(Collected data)
══════════════════════════════

Lemma X25_witness :
  exists data' e,
    @format_data reference_layout decimal_of_string whole_of_string
      (firstn 2 THREE_BRIDGES_UNCLEANED ++ [raw_row_empty_length])
    = Raises data' e.
Proof.
  refine (X25_format_data_needs_every_length reference_layout
            decimal_of_string whole_of_string _ raw_row_empty_length
            _ _ _ _ _ _ _ _ _ _).
  - simpl. lia.
  - simpl. lia.
  - simpl. lia.
  - simpl. lia.
  - simpl. lia.
  - simpl. lia.
  - simpl. intuition discriminate.
  - reflexivity.
  - simpl. auto.
  - reflexivity.
Defined.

══════════════════════════════

• Exercise goal:
Copy out every record above once more, precisely as written.

• Answer area:
Lemma X25_witness :
  exists data' e,
    @format_data reference_layout decimal_of_string whole_of_string
      (firstn 2 THREE_BRIDGES_UNCLEANED ++ [raw_row_empty_length])
    = Raises data' e.
Proof.
  refine (X25_format_data_needs_every_length reference_layout
            decimal_of_string whole_of_string _ raw_row_empty_length
            _ _ _ _ _ _ _ _ _ _).
  - simpl. lia.
  - simpl. lia.
  - simpl. lia.
  - simpl. lia.
  - simpl. lia.
  - simpl. lia.
  - simpl. intuition discriminate.
  - reflexivity.
  - simpl. auto.
  - reflexivity.
Defined.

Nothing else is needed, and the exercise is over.